From the records below, set down exactly the lines starting with the line that contains "(** [Scalar] is" and going on through the line that contains "list (list R)).". Nothing else is wanted.

Records drawn from a dataset

Content starts

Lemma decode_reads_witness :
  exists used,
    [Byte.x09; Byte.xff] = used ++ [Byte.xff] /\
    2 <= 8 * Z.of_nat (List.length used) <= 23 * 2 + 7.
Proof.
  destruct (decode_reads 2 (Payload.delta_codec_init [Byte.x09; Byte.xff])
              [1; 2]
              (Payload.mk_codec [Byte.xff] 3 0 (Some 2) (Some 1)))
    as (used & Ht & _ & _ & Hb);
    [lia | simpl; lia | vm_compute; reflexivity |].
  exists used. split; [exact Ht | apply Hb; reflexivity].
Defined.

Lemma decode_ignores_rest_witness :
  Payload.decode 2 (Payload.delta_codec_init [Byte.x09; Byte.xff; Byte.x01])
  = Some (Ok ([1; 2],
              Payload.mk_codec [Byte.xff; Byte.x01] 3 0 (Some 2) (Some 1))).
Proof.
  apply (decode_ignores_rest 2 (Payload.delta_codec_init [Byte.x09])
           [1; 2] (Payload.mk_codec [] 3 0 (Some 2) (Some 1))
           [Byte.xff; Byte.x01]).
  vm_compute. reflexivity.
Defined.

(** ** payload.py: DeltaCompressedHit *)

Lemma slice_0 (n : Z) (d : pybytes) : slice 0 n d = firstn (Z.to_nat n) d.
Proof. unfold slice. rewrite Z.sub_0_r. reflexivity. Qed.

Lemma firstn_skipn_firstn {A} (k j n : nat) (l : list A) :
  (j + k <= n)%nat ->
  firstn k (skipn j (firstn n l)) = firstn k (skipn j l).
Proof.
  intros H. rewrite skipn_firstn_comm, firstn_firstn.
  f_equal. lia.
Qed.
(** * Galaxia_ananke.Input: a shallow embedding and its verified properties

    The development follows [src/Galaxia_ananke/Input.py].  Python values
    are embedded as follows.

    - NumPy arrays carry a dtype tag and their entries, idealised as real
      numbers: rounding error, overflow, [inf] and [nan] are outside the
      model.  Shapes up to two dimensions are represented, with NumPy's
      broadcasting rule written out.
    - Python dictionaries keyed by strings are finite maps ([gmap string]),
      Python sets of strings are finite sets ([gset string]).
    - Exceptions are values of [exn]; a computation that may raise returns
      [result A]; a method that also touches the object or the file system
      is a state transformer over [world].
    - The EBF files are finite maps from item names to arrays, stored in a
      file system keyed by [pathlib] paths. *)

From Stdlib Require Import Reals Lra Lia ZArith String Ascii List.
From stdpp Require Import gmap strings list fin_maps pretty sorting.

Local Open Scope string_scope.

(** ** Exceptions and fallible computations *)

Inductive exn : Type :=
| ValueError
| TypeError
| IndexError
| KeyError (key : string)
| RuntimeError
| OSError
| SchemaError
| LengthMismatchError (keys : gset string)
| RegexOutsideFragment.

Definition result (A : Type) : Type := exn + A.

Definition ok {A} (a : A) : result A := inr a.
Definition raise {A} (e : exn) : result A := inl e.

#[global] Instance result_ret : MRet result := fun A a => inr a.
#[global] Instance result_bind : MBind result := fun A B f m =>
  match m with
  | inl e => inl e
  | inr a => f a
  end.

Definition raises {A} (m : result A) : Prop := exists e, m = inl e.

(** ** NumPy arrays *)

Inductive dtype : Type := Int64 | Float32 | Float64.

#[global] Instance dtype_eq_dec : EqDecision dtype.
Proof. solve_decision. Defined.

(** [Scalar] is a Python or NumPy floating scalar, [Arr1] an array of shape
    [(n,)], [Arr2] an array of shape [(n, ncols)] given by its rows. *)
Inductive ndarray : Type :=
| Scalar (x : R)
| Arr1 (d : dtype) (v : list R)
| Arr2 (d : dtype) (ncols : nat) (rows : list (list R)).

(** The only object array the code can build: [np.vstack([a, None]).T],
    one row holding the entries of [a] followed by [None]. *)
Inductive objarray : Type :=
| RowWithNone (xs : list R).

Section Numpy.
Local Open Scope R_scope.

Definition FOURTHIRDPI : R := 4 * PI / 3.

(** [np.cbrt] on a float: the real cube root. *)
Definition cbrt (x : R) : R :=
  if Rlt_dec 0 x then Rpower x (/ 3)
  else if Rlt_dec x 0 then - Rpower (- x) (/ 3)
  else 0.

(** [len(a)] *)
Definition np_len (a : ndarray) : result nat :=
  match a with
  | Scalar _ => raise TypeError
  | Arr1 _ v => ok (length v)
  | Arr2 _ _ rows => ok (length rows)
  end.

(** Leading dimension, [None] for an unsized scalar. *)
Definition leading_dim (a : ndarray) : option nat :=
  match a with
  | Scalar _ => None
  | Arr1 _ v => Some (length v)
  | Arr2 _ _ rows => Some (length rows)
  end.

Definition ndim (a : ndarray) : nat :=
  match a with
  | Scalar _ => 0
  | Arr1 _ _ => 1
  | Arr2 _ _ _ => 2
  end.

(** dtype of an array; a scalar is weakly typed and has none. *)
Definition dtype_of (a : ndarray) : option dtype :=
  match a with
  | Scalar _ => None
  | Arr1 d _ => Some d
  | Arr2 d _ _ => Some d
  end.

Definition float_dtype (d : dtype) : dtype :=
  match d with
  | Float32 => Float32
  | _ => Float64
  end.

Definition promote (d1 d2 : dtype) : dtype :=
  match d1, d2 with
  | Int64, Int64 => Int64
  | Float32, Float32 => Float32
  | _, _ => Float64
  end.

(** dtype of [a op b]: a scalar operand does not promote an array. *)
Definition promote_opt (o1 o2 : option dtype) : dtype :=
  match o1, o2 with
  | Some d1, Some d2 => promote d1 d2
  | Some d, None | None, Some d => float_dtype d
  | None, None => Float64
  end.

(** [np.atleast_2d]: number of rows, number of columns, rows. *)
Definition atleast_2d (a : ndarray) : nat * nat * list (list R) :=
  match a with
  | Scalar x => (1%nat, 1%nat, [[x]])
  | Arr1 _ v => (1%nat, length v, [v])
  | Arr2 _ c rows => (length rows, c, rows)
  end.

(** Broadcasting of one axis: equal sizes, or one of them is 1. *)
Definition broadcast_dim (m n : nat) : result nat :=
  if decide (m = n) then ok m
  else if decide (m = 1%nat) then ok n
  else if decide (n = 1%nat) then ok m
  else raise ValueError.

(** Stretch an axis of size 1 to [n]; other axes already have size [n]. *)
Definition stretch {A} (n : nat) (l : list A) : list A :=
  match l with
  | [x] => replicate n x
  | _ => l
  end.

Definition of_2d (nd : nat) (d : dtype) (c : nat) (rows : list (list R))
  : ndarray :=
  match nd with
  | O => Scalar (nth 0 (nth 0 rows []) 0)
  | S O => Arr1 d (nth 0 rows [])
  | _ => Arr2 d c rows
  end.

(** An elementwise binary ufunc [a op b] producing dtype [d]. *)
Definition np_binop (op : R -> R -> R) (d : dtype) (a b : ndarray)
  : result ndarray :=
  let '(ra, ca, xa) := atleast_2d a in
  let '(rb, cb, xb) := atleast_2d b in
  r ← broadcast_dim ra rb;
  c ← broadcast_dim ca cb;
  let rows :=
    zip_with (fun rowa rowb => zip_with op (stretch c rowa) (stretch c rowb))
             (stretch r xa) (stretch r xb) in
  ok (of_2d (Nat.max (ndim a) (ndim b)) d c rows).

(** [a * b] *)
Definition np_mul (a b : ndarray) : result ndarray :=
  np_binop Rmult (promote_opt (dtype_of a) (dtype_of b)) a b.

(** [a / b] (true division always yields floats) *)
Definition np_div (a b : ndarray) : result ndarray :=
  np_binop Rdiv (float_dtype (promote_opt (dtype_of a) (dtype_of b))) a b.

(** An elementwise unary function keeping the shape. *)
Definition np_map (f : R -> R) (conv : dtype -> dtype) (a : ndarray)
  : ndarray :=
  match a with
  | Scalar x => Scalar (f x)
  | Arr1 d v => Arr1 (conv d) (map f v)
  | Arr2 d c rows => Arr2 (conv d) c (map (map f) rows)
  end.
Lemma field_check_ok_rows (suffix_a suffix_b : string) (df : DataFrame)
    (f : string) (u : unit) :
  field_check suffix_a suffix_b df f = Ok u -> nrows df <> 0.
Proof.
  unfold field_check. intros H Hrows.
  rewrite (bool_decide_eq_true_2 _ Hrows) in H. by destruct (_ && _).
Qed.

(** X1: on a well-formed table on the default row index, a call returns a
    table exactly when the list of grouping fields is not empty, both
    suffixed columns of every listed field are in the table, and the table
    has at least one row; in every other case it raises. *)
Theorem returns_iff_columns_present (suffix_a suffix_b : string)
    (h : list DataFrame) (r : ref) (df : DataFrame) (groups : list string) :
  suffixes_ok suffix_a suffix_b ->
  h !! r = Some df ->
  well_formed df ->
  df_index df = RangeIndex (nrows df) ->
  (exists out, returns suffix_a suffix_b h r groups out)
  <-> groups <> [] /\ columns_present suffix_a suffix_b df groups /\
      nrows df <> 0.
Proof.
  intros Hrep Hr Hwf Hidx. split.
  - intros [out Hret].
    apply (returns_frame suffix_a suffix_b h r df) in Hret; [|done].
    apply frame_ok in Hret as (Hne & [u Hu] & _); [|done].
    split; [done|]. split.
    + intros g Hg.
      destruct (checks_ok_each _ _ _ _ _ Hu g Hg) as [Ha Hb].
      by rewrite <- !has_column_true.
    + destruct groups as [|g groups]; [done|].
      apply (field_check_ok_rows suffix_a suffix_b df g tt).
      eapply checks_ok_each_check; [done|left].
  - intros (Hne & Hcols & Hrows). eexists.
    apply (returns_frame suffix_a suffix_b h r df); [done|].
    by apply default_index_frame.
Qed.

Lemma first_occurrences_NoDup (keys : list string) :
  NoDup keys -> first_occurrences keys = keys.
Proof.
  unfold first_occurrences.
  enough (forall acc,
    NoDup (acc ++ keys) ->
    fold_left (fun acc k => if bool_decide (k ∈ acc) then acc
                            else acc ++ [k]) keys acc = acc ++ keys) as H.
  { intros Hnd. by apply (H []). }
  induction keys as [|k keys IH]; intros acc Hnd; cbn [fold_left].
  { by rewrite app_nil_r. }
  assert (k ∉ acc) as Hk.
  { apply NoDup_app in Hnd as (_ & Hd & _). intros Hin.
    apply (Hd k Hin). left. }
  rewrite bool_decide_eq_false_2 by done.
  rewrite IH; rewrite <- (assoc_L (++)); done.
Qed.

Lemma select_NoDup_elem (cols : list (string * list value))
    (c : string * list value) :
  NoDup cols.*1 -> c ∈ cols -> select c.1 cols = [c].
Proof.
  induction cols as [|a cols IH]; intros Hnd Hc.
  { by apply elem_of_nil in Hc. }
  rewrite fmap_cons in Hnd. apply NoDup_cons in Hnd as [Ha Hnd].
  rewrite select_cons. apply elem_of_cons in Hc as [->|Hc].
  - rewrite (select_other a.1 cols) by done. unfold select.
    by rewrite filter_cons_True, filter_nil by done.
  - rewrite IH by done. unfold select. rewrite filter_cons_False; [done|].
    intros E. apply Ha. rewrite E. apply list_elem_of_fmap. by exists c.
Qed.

Content ends

Answer for the task
(** [Scalar] is a Python or NumPy floating scalar, [Arr1] an array of shape
    [(n,)], [Arr2] an array of shape [(n, ncols)] given by its rows. *)
Inductive ndarray : Type :=
| Scalar (x : R)
| Arr1 (d : dtype) (v : list R)
| Arr2 (d : dtype) (ncols : nat) (rows : list (list R)).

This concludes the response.